Information given>
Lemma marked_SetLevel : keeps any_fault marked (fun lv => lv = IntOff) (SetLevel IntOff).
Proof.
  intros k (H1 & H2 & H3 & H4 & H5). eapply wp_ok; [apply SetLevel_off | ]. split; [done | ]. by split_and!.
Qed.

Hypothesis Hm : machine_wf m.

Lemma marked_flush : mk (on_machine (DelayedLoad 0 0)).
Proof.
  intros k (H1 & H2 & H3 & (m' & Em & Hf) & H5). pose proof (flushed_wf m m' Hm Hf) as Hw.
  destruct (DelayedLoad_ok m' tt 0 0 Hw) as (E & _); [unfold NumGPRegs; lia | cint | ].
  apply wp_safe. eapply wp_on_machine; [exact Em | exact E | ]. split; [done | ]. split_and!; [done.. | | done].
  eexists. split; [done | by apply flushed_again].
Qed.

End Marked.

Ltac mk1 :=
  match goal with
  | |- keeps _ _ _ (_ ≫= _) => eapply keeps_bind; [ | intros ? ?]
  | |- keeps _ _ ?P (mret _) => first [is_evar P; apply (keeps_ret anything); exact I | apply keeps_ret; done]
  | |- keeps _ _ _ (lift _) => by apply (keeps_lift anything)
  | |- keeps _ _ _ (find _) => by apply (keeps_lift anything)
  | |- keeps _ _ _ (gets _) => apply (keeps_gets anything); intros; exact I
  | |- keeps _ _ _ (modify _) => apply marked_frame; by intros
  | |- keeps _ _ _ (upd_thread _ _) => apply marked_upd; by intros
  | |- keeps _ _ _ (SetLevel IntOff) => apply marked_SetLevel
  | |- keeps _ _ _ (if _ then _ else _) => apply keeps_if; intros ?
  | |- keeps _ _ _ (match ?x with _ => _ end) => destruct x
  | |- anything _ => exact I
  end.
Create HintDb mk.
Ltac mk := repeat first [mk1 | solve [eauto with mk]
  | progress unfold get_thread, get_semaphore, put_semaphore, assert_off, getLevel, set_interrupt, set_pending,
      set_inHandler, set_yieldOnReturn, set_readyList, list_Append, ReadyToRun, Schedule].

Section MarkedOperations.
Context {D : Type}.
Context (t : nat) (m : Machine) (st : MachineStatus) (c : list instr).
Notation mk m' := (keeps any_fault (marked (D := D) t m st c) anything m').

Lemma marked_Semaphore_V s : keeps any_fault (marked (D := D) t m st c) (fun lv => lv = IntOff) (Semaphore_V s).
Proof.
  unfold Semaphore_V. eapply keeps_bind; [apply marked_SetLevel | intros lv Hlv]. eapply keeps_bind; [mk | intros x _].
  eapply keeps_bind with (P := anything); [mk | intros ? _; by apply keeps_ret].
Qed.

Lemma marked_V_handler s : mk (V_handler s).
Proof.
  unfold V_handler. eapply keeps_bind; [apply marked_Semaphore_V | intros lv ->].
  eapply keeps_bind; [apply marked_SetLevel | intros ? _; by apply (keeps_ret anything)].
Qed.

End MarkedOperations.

Your objective> Please restate the material above exactly, line by line.

Exercise output>
Lemma marked_SetLevel : keeps any_fault marked (fun lv => lv = IntOff) (SetLevel IntOff).
Proof.
  intros k (H1 & H2 & H3 & H4 & H5). eapply wp_ok; [apply SetLevel_off | ]. split; [done | ]. by split_and!.
Qed.

Hypothesis Hm : machine_wf m.

Lemma marked_flush : mk (on_machine (DelayedLoad 0 0)).
Proof.
  intros k (H1 & H2 & H3 & (m' & Em & Hf) & H5). pose proof (flushed_wf m m' Hm Hf) as Hw.
  destruct (DelayedLoad_ok m' tt 0 0 Hw) as (E & _); [unfold NumGPRegs; lia | cint | ].
  apply wp_safe. eapply wp_on_machine; [exact Em | exact E | ]. split; [done | ]. split_and!; [done.. | | done].
  eexists. split; [done | by apply flushed_again].
Qed.

End Marked.

Ltac mk1 :=
  match goal with
  | |- keeps _ _ _ (_ ≫= _) => eapply keeps_bind; [ | intros ? ?]
  | |- keeps _ _ ?P (mret _) => first [is_evar P; apply (keeps_ret anything); exact I | apply keeps_ret; done]
  | |- keeps _ _ _ (lift _) => by apply (keeps_lift anything)
  | |- keeps _ _ _ (find _) => by apply (keeps_lift anything)
  | |- keeps _ _ _ (gets _) => apply (keeps_gets anything); intros; exact I
  | |- keeps _ _ _ (modify _) => apply marked_frame; by intros
  | |- keeps _ _ _ (upd_thread _ _) => apply marked_upd; by intros
  | |- keeps _ _ _ (SetLevel IntOff) => apply marked_SetLevel
  | |- keeps _ _ _ (if _ then _ else _) => apply keeps_if; intros ?
  | |- keeps _ _ _ (match ?x with _ => _ end) => destruct x
  | |- anything _ => exact I
  end.
Create HintDb mk.
Ltac mk := repeat first [mk1 | solve [eauto with mk]
  | progress unfold get_thread, get_semaphore, put_semaphore, assert_off, getLevel, set_interrupt, set_pending,
      set_inHandler, set_yieldOnReturn, set_readyList, list_Append, ReadyToRun, Schedule].

Section MarkedOperations.
Context {D : Type}.
Context (t : nat) (m : Machine) (st : MachineStatus) (c : list instr).
Notation mk m' := (keeps any_fault (marked (D := D) t m st c) anything m').

Lemma marked_Semaphore_V s : keeps any_fault (marked (D := D) t m st c) (fun lv => lv = IntOff) (Semaphore_V s).
Proof.
  unfold Semaphore_V. eapply keeps_bind; [apply marked_SetLevel | intros lv Hlv]. eapply keeps_bind; [mk | intros x _].
  eapply keeps_bind with (P := anything); [mk | intros ? _; by apply keeps_ret].
Qed.

Lemma marked_V_handler s : mk (V_handler s).
Proof.
  unfold V_handler. eapply keeps_bind; [apply marked_Semaphore_V | intros lv ->].
  eapply keeps_bind; [apply marked_SetLevel | intros ? _; by apply (keeps_ret anything)].
Qed.

End MarkedOperations.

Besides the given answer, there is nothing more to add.